I told you a little about the house I grew up in, but there is more. Husband loves to make fun of the number of locks and the bars. He swears my parents must have been in protective custody. I am about to explain our locks and bars. Try to take it all in. It is okay to tell you know because I am pretty sure my cousin changed all the locks when we sold him the house. If not, all I can say is “Ooops, my bad.”

In order to come into the front of our house a person would have to come through two doors. The screen door used to be a metal frame with metal 1/4 of the way up and then glass with a metal divider. It had one of those handles with the big button and the flimsy little ticker switch to lock and unlock it. It was typical early 80’s. That broke before I went to junior high and we got a new door. The new door is what my husband encountered. It was wrought iron with that bullet proof glass plastic on the inside. It did not come with that glass/plastic insert. My mother changed it after I locked myself out of the house one day and busted through the wire screen to let myself back in. That lock had to be turned twice to the left in order for the door to open.

Next there were 3 locks on the main door. The top lock was unlike any most people have ever seen. I thought it was normal because it had been there my whole life. It was a dead bolt with a round key with a notch at the top. Kind of like the ones you see used for safes and office cabinets. My husband says it looks like the keys they used to use to for “The Club” to keep people from stealing your car. That went twice to the right. Then there was another dead bolt. Once to the right. Lastly, there was the lock for the actual doorknob.

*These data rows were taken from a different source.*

Lemma load_resolved_inv loader url c w c' w' :
  load loader url c w = Resolved (c', w') →
  ∃ a, loader url = Decoded a ∧
       let b := ToneAudioBuffer.mk (Some a) (ToneAudioBuffer.onload (_buffer c)) in
       (c', w') = set_buffer (Some b) (with_buffer b c) w.
Proof.
  unfold load, ToneAudioBuffer.load. destruct (loader url) as [a|e]; [|done].
  intros [= <-]. by exists a.
Qed.

Lemma load_rejected_inv loader url (err : LoadError) c w c' w' :
  load loader url c w = Rejected err (c', w') →
  loader url = Failed err ∧ c' = c ∧ w' = w.
Proof.
  unfold load, ToneAudioBuffer.load. destruct (loader url) as [a|e0]; [done|].
  rewrite with_buffer_same. by intros [= -> <- <-].
Qed.

(** Every state of a live Convolver is well-formed. *)
Lemma reachable_wf c w : reachable c w → wf c w.
Proof.
  induction 1 as [args w Hw | buffer c w _ IH | norm c w _ IH
                 | loader url c w c' w' _ IH Hl | loader url e c w c' w' _ IH Hl
                 | a c w _ IH | src out dst c w _ IH H1 H2 H3 H4 H5 | c w _ IH].
  - by apply wf_new.
  - by apply wf_set_buffer.
  - by apply wf_set_normalize.
  - apply load_resolved_inv in Hl as (a & _ & Heq). simpl in Heq.
    pose proof (wf_set_buffer
      (Some (ToneAudioBuffer.mk (Some a) (ToneAudioBuffer.onload (_buffer c))))
      (with_buffer (ToneAudioBuffer.mk (Some a) (ToneAudioBuffer.onload (_buffer c))) c)
      w (wf_with_buffer _ _ _ IH)) as H.
    by rewrite <- Heq in H.
  - apply load_rejected_inv in Hl as (_ & -> & ->). done.
  - unfold constructor_onload.
    pose proof (wf_set_buffer
      (Some (ToneAudioBuffer.mk (Some a) (ToneAudioBuffer.onload (_buffer c))))
      (with_buffer (ToneAudioBuffer.mk (Some a) (ToneAudioBuffer.onload (_buffer c))) c)
      w (wf_with_buffer _ _ _ IH)) as H.
    destruct (set_buffer _ _ w) as [c1 w1]. simpl in *. by apply wf_invoke.
  - by apply wf_connect.
  - by apply wf_createNode.
Qed.

(** In every state of a live Convolver the unit in place holds the data of
    the Resource Buffer. *)
Lemma reachable_synced c w : reachable c w → synced c w.
Proof.
  unfold synced.
  induction 1 as [args w Hw | buffer c w _ IH | norm c w _ IH
                 | loader url c w c' w' _ IH Hl | loader url e c w c' w' _ IH Hl
                 | a c w _ IH | src out dst c w _ IH H1 H2 H3 H4 H5 | c w _ IH].
  - destruct (new_shape args w) as (_ & _ & _ & Hu & _). by rewrite Hu.
  - apply set_buffer_unit.
  - unfold set_normalize. by rewrite unit_at_write_unit.
  - apply load_resolved_inv in Hl as (a & _ & Heq). simpl in Heq.
    pose proof (set_buffer_unit
      (Some (ToneAudioBuffer.mk (Some a) (ToneAudioBuffer.onload (_buffer c))))
      (with_buffer (ToneAudioBuffer.mk (Some a) (ToneAudioBuffer.onload (_buffer c))) c)
      w) as H.
    by rewrite <- Heq in H.
  - apply load_rejected_inv in Hl as (_ & -> & ->). done.
  - unfold constructor_onload.
    pose proof (set_buffer_unit
      (Some (ToneAudioBuffer.mk (Some a) (ToneAudioBuffer.onload (_buffer c))))
      (with_buffer (ToneAudioBuffer.mk (Some a) (ToneAudioBuffer.onload (_buffer c))) c)
      w) as H.
    destruct (set_buffer _ _ w) as [c1 w1]. simpl in *.
    by destruct (ToneAudioBuffer.onload (_buffer c1)).
  - done.
  - done.
Qed.

(** *** The getter *)

(** C5: the buffer getter returns the backing Resource Buffer exactly when
    the length of that buffer is not zero, and returns the absence value,
    without raising, when the length is zero. *)
Theorem get_buffer_present_iff_nonempty c :
  match get_buffer c with
  | Some b => b = _buffer c ∧ ToneAudioBuffer.length (_buffer c) ≠ 0
  | None => ToneAudioBuffer.length (_buffer c) = 0
  end.
Proof.
  unfold get_buffer, truthy.
  destruct (Nat.eqb_spec (ToneAudioBuffer.length (_buffer c)) 0); simpl; auto.
Qed.

(** *** A rejected load *)

(** C4: when the loader rejects, [load] rejects with the same error and
    leaves the Convolver and the world as they were: the Resource Buffer, the
    unit in place, its attributes and every connection. *)
Theorem load_rejected_leaves_state loader url (err : LoadError) c w :
  loader url = Failed err →
  load loader url c w = Rejected err (c, w).
Proof.
  intros H. unfold load, ToneAudioBuffer.load. rewrite H.
  by rewrite with_buffer_same.
Qed.

Lemma load_rejected_leaves_state_witness :
  Scenario.loader "missing.wav"%string = Failed FetchError ∧
  load Scenario.loader "missing.wav"%string Scenario.built.1 Scenario.built.2
  = Rejected FetchError (Scenario.built.1, Scenario.built.2).
Proof.
  split; [reflexivity|].
  apply (load_rejected_leaves_state Scenario.loader "missing.wav"%string FetchError).
  reflexivity.
Defined.

(** *** The swap of the unit *)

Lemma built_wf : wf Scenario.built.1 Scenario.built.2.
Proof. apply (bool_decide_unpack _). vm_compute. exact I. Qed.



(** *** The setter, step by step *)

(** The setter when the unit in place holds a buffer. *)
Lemma set_buffer_replaces buffer c w a :
  wf c w →
  cn_buffer (unit_at (_convolver c) w) = Some a →
  let c' := (set_buffer buffer c w).1 in
  let w' := (set_buffer buffer c w).2 in
  _convolver c' = next_id w ∧ _convolver c' ≠ _convolver c ∧
  (∀ e, e ∈ edges w' ↔
        e = send_edge c (_convolver c') ∨ e = return_edge c (_convolver c') ∨
        (e ∈ edges w ∧ e ≠ send_edge c (_convolver c)
                     ∧ e ≠ return_edge c (_convolver c))) ∧
  (∀ e, e ∈ edges w' →
        e_src e ≠ _convolver c ∧ port_node (e_dst e) ≠ _convolver c) ∧
  convolvers w' !! _convolver c = convolvers w !! _convolver c.
Proof.
  intros Hwf Hu c' w'. subst c' w'.
  rewrite (set_buffer_swap _ _ _ a Hu). simpl.
  pose proof (wf_unit_lt c w Hwf) as Hlt.
  pose proof (wf_store buffer c w Hwf) as Hwf'.
  assert (Hedges : ∀ e, e ∈ edges (swap_unit (store buffer c) w).2 ↔
        e = send_edge c (next_id w) ∨ e = return_edge c (next_id w) ∨
        (e ∈ edges w ∧ e ≠ send_edge c (_convolver c)
                     ∧ e ≠ return_edge c (_convolver c))).
  { intros e. rewrite (swap_unit_edges _ _ e Hwf').
    rewrite store_convolver. unfold send_edge, return_edge.
    destruct (store_ports buffer c) as (_ & _ & -> & ->). reflexivity. }
  split; [reflexivity|]. split; [lia|]. split; [exact Hedges|]. split.
  - intros e He. apply Hedges in He.
    pose proof (wf_send_ne_unit c w Hwf). pose proof (wf_return_ne_unit c w Hwf).
    destruct He as [->|[->|(Hin & Hs & Hr)]]; simpl; [split; lia | split; lia |].
    destruct (wf_edge c w e Hwf Hin) as (_ & _ & H1 & H2 & H3).
    split.
    + intros Heq. apply Hr. by apply H2.
    + intros Heq. apply Hs. by apply H1, H3.
  - rewrite lookup_insert_ne by lia.
    by rewrite lookup_insert_ne by lia.
Qed.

The side door also had two doors. The screen was that typical 80’s white door with the big button handle, but the interior door was like the front door. This door, however, only had 2 locks. One deadbolt and one doorknob.

We had a backdoor, but we never used it. It was more of a storm door coming off the basement than anything else. The door to the basement from the house had a chain lock like the ones they used to have in hotels. If you made it into our basement we had an accordion gate in front of the storm door that had a padlock connecting the gate to the wall. Then the storm door was locked from the outside with a chain and huge Master Lock the size of a softball. All those locks coupled with the bars on the windows and the thorn bush at the front of the walkway lead my husband to declare our house the least welcoming on the block. “Nobody in, nobody out.” “I’m glad nobody was ever chasing you home.” “Be honest, do you all have warrants” What kind of bomb shelter is this?”

I laughed, but when we got married and moved into our house I noticed that he wasn’t slacking in his security paranoia either. I walked in one day to find him shopping on the internet. I love all kinds of shopping and asked what he was looking for. He said he was looking for something for the house, but nothing looked like décor so I walked away and never thought of it again.

Imagine my surprise when I woke up a few weeks later to find him drilling holes in the floor by the front door for a kick plate. “I already did the one for the back door!” He was smiling and looking pleased with himself. “What is that?” “If someone comes and tries to get in or kick in the door this will stop it, because it can handle up to 1,000 lbs.” Who does he think is trying to battering ram into our house? Then, a couple days after that I see that he has added another latch to the door leading to our garage. I notice it looks like the latch that they now use on hotel doors. You know, like the one they use instead of the chain. Déjà vu! Then he pops another box and it has these doorstops on sticks that he propped against another door that will keep people from busting in there.

I am really glad that he wants to keep his family safe and considering how I grew up I don’t mind, but doesn’t this mean he has to eat a little crow about my childhood “compound”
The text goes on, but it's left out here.